§ PROBLEM: The answer must be a bare number: the count of lines below that contain "level".

[[ PROVIDED DATA open ]]

Record VarObj (F : Type) : Type := mkVar {
  v_dims : list string;
  v_data : Index -> F;
  v_attrs : Attrs
}.
Arguments mkVar {F} _ _ _.
Arguments v_dims {F} _.
Arguments v_data {F} _ _.
Arguments v_attrs {F} _.

Definition loc : Type := nat.

(** The store of the variable objects of xarray: [next] is the first free reference. *)
Record Store (F : Type) : Type := mkStore {
  next : loc;
  cell : loc -> VarObj F
}.
Arguments mkStore {F} _ _.
Arguments next {F} _.
Arguments cell {F} _ _.

(** A dataset maps names to variable objects, in insertion order. *)
Definition Dataset : Type := list (string * loc).

(** A [DataArray] is a name (or [None]) and the variable object it wraps. *)
Record DataArray : Type := mkDataArray {
  da_name : option string;
  da_var : loc
}.

(** The array reads the positions of the dimensions [ds] only. *)
Definition reads_only {F : Type} (ds : list string) (data : Index -> F)
  : Prop :=
  forall ix ix' : Index,
    (forall d, In d ds -> ix d = ix' d) -> data ix = data ix'.

(** Computations on the store that return or raise. *)
Definition M (F A : Type) : Type := Store F -> Py.result A * Store F.

Definition ret {F A : Type} (a : A) : M F A := fun st => (Py.Ok a, st).

Definition raise {F A : Type} (e : Py.exn) : M F A :=
  fun st => (Py.Raise e, st).

Definition bind {F A B : Type} (m : M F A) (k : A -> M F B) : M F B :=
  fun st =>
    match m st with
    | (Py.Ok a, st') => k a st'
    | (Py.Raise e, st') => (Py.Raise e, st')
    end.

Definition lift {F A : Type} (r : Py.result A) : M F A :=
  fun st => (r, st).

Declare Scope py_scope.
Delimit Scope py_scope with py.
Notation "x <- m ;; k" := (bind m (fun x => k))
  (at level 61, m at next level, right associativity) : py_scope.
Notation "m ;;; k" := (bind m (fun _ => k))
  (at level 61, right associativity) : py_scope.

Definition read {F : Type} (l : loc) : M F (VarObj F) :=
  fun st => (Py.Ok (cell st l), st).

Definition alloc {F : Type} (v : VarObj F) : M F loc :=
  fun st =>
    (Py.Ok (next st),
     mkStore (S (next st))
       (fun l => if Nat.eqb l (next st) then v else cell st l)).

Definition write {F : Type} (l : loc) (v : VarObj F) : M F unit :=
  fun st =>
    (Py.Ok tt,
     mkStore (next st) (fun l' => if Nat.eqb l' l then v else cell st l')).

(** ** The dataset interface *)

Fixpoint lookup (ds : Dataset) (name : string) : option loc :=
  match ds with
  | [] => None
  | (k, l) :: ds' => if String.eqb k name then Some l else lookup ds' name
  end.

(** [name in ds] *)
Definition contains (ds : Dataset) (name : string) : bool :=
  match lookup ds name with Some _ => true | None => false end.

(** [for s in ds] *)
Definition keys (ds : Dataset) : list string := map fst ds.

(** [ds[name]]: a fresh wrapper around the stored variable. *)
Definition getitem {F : Type} (ds : Dataset) (name : string)
  : M F DataArray :=
  match lookup ds name with
  | Some l => ret (mkDataArray (Some name) l)
  | None => raise (Py.KeyError name)
  end.

(** ** Array arithmetic *)

Definition mem_dim (d : string) (dims : list string) : bool :=
  existsb (String.eqb d) dims.

(** Dimensions of [a op b]: those of [a], then those only [b] has. *)
Definition broadcast_dims (d1 d2 : list string) : list string :=
  d1 ++ filter (fun d => negb (mem_dim d d1)) d2.

Definition kept_attrs {F : Type} `{Runtime F} (a : Attrs) : Attrs :=
  if keep_attrs then a else [].

(** The name of [a op b]: kept when both agree. *)
Definition result_name (a b : option string) : option string :=
  match a, b with
  | Some x, Some y => if String.eqb x y then a else None
  | None, None => None
  | _, _ => None
  end.

(** [a op b] on two arrays *)
Definition binary_op {F : Type} `{Runtime F} (op : F -> F -> F)
  (a b : DataArray) : M F DataArray :=
  (va <- read (da_var a) ;;
   vb <- read (da_var b) ;;
   l <- alloc (mkVar
                 (broadcast_dims (v_dims va) (v_dims vb))
                 (fun ix => op (v_data va ix) (v_data vb ix))
                 (kept_attrs (v_attrs va))) ;;
   ret (mkDataArray (result_name (da_name a) (da_name b)) l))%py.

(** [x / a] for a scalar [x] *)
Definition scalar_div {F : Type} `{Runtime F} (x : F) (a : DataArray)
  : M F DataArray :=
  (va <- read (da_var a) ;;
   l <- alloc (mkVar (v_dims va)
                 (fun ix => div x (v_data va ix))
                 (kept_attrs (v_attrs va))) ;;
   ret (mkDataArray (da_name a) l))%py.

(** [np.log(a)] *)
Definition np_log {F : Type} `{Runtime F} (a : DataArray) : M F DataArray :=
  (va <- read (da_var a) ;;
   l <- alloc (mkVar (v_dims va)
                 (fun ix => log (v_data va ix))
                 (kept_attrs (v_attrs va))) ;;
   ret (mkDataArray (da_name a) l))%py.

(** [a.attrs.update(kvs)]: in place, on the variable [a] wraps. *)
Definition attrs_update {F : Type} (a : DataArray)
  (kvs : list (string * string)) : M F unit :=
  (va <- read (da_var a) ;;
   write (da_var a)
     (mkVar (v_dims va) (v_data va) (dict_update (v_attrs va) kvs)))%py.

(** [a.rename(name)]: a new wrapper around the same variable. *)
Definition rename {F : Type} (a : DataArray) (name : string)
  : M F DataArray :=
  ret (mkDataArray (Some name) (da_var a)).

(** ** numpy on the list of heights *)

Fixpoint argmin_from (l : list Q) (i : nat) (best : Q) (best_i : nat) : nat :=
  match l with
  | [] => best_i
  | x :: l' =>
      if Qle_bool best x then argmin_from l' (S i) best best_i
      else argmin_from l' (S i) x i
  end.

(** [np.argmin(l)]: the first index of the least element. *)
Definition argmin (l : list Q) : nat :=
  match l with
  | [] => 0%nat
  | x :: l' => argmin_from l' 1%nat x 0%nat
  end.

(** ** The function *)

(** ["wnd{h:0d}m".format(h=h)] *)
Definition wnd_name (h : Z) : string := "wnd" ++ Py.format_d h ++ "m".

(** [[int(s[3:-1]) for s in ds if s.startswith("wnd")]] *)
Fixpoint scan_heights (names : list string) : Py.result (list Z) :=
  match names with
  | [] => Py.Ok []
  | s :: rest =>
      if Py.startswith s "wnd" then
        match Py.int_of_str (Py.slice_3_m1 s) with
        | Some h =>
            match scan_heights rest with
            | Py.Ok hs => Py.Ok (h :: hs)
            | Py.Raise e => Py.Raise e
            end
        | None => Py.Raise (Py.ValueError (Py.slice_3_m1 s))
        end
      else scan_heights rest
  end.

(** [np.abs(heights - to_height)] *)
Definition distances (heights : list Z) (to_height : Py.number) : list Q :=
  map (fun h => Qabs (inject_Z h - Py.value to_height)) heights.

(** Lines 69 to 76: the height to extrapolate from. *)
Definition closest_height (ds : Dataset) (to_height : Py.number)
  : Py.result Z :=
  match scan_heights (keys ds) with
  | Py.Ok heights =>
      if Nat.eqb (List.length heights) 0 then
        Py.Raise (Py.AssertionError "Wind speed is not in dataset")
      else Py.Ok (nth (argmin (distances heights to_height)) heights 0%Z)
  | Py.Raise e => Py.Raise e
  end.

Definition source_height (ds : Dataset) (to_height : Py.number)
  (from_height : option Z) : Py.result Z :=
  match from_height with
  | Some h => Py.Ok h
  | None => closest_height ds to_height
  end.

(** ["{}".format(x)] *)
Definition format_number {F : Type} `{Runtime F} (x : Py.number) : string :=
  match x with
  | Py.PyInt z => Py.format_d z
  | Py.PyFloat q => float_repr q
  end.

Definition long_name {F : Type} `{Runtime F} (to_height : Py.number)
  (from_height : Z) : string :=
  "extrapolated " ++ format_number to_height
  ++ " m wind speed using logarithmic method with roughness and "
  ++ Py.format_d from_height ++ " m wind speed".

Definition extrapolate_wind_speed {F : Type} `{Runtime F} (ds : Dataset)
  (to_height : Py.number) (from_height : option Z) : M F DataArray :=
  let to_name := wnd_name (Py.int to_height) in
  if contains ds to_name then getitem ds to_name
  else
    (from_height <- lift (source_height ds to_height from_height) ;;
     let from_name := wnd_name from_height in
     wnd_from <- getitem ds from_name ;;
     rough_to <- getitem ds "roughness" ;;
     quot_to <- scalar_div (of_number to_height) rough_to ;;
     log_to <- np_log quot_to ;;
     rough_from <- getitem ds "roughness" ;;
     quot_from <- scalar_div (of_number (Py.PyInt from_height)) rough_from ;;
     log_from <- np_log quot_from ;;
     ratio <- binary_op div log_to log_from ;;
     wnd_spd <- binary_op mul wnd_from ratio ;;
     attrs_update wnd_spd
       [("long name", long_name to_height from_height);
        ("units", "m s**-1")] ;;;
     rename wnd_spd to_name)%py.


(** Every variable of the dataset is an object of the store. *)
Definition well_stored {F : Type} (ds : Dataset) (st : Store F) : bool :=
  forallb (fun kv => Nat.ltb (snd kv) (next st)) ds.

(** Outcome of a call, and the store it leaves. *)
Definition outcome {F A : Type} (m : M F A) (st : Store F) : Py.result A :=
  fst (m st).

Definition final_store {F A : Type} (m : M F A) (st : Store F) : Store F :=
  snd (m st).

(** [a.attrs[k]] when present *)
Definition attr {F : Type} (st : Store F) (a : DataArray) (k : string)
  : option string :=
  dict_get (v_attrs (cell st (da_var a))) k.

(** [a.values] at a grid point *)
Definition values {F : Type} (st : Store F) (a : DataArray) (ix : Index) : F :=
  v_data (cell st (da_var a)) ix.

Definition dims {F : Type} (st : Store F) (a : DataArray) : list string :=
  v_dims (cell st (da_var a)).

(** [st'] keeps every object of [st] as it is, and may hold new ones. *)
Definition preserves {F : Type} (st st' : Store F) : Prop :=
  next st <= next st' /\ forall l, l < next st -> cell st' l = cell st l.

(** [m] returns from [st], and [Q] holds of what it returns and leaves. *)
Definition ensures {F A : Type} (m : M F A) (st : Store F)
  (Q : A -> Store F -> Prop) : Prop :=
  exists a st', m st = (Py.Ok a, st') /\ Q a st'.

(** [r] wraps, under [name], a new object [v] added to [st]. *)
Definition fresh_array {F : Type} (st : Store F) (v : VarObj F)
  (name : option string) (r : DataArray) (st' : Store F) : Prop :=
  r = mkDataArray name (next st) /\
  next st' = S (next st) /\
  cell st' (next st) = v /\
  forall l, l < next st -> cell st' l = cell st l.

(** ** The names the docstring describes

    The docstring of the function names the wind speed variables
    ['wnd{height:d}m']: the letters [wnd], the decimal digits of a height and
    the letter [m].  These definitions follow that description, not the
    code. *)

Fixpoint all_digits (s : string) : bool :=
  match s with
  | String c s' => Py.is_digit c && all_digits s'
  | EmptyString => true
  end.

Fixpoint digits_value (s : string) (acc : Z) : Z :=
  match s with
  | String c s' => digits_value s' (10 * acc + Py.digit_value c)%Z
  | EmptyString => acc
  end.

Definition last_char (s : string) : string :=
  String.substring (String.length s - 1)%nat 1 s.

Definition is_wnd_key (s : string) : bool :=
  Py.startswith s "wnd"
  && String.eqb (last_char s) "m"
  && negb (String.eqb (Py.slice_3_m1 s) "")
  && all_digits (Py.slice_3_m1 s).

Definition key_height (s : string) : Z := digits_value (Py.slice_3_m1 s) 0.

(** The heights of the wind speed variables of a dataset. *)
Definition wnd_heights (ds : Dataset) : list Z :=
  map key_height (filter is_wnd_key (keys ds)).

(** No other variable has a name that starts with [wnd]. *)
Definition only_wnd_keys (ds : Dataset) : bool :=
  forallb (fun s => implb (Py.startswith s "wnd") (is_wnd_key s)) (keys ds).

(** ** A real-valued runtime and sample datasets *)

Definition exact_ratio (q : Q) : string :=
  Py.format_d (Qnum q) ++ "/" ++ Py.format_d (Zpos (Qden q)).

(** Arrays of real numbers with the natural logarithm; attributes are not
    kept by arithmetic.  A float is shown by the ratio it denotes, which is
    not the text Python prints: no property below reads it. *)
#[export] Instance real_runtime : Runtime R := {|
  mul := Rmult;
  div := Rdiv;
  log := ln;
  of_number := fun x => Q2R (Py.value x);
  keep_attrs := false;
  float_repr := exact_ratio
|}.

Definition sample_wnd10m : VarObj R :=
  mkVar ["time"; "y"; "x"] (fun ix => (5 + INR (ix "time"))%R) [].

Definition sample_wnd50m : VarObj R :=
  mkVar ["time"; "y"; "x"] (fun ix => (7 + INR (ix "time"))%R) [].

Definition sample_roughness : VarObj R :=
  mkVar ["y"; "x"] (fun _ => (/ 10)%R) [("units", "m")].

Definition sample_gust : VarObj R :=
  mkVar ["time"; "y"; "x"] (fun _ => 9%R) [].

(** [wnd10m], [wnd50m] and [roughness] *)
Definition sample_ds : Dataset :=
  [("wnd10m", 0%nat); ("wnd50m", 1%nat); ("roughness", 2%nat)].

Definition sample_store : Store R :=
  mkStore 3
    (fun l =>
       match l with
       | 0%nat => sample_wnd10m
       | 1%nat => sample_wnd50m
       | _ => sample_roughness
       end).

[[ PROVIDED DATA closed ]]

§ EXERCISE RESPONSE: 2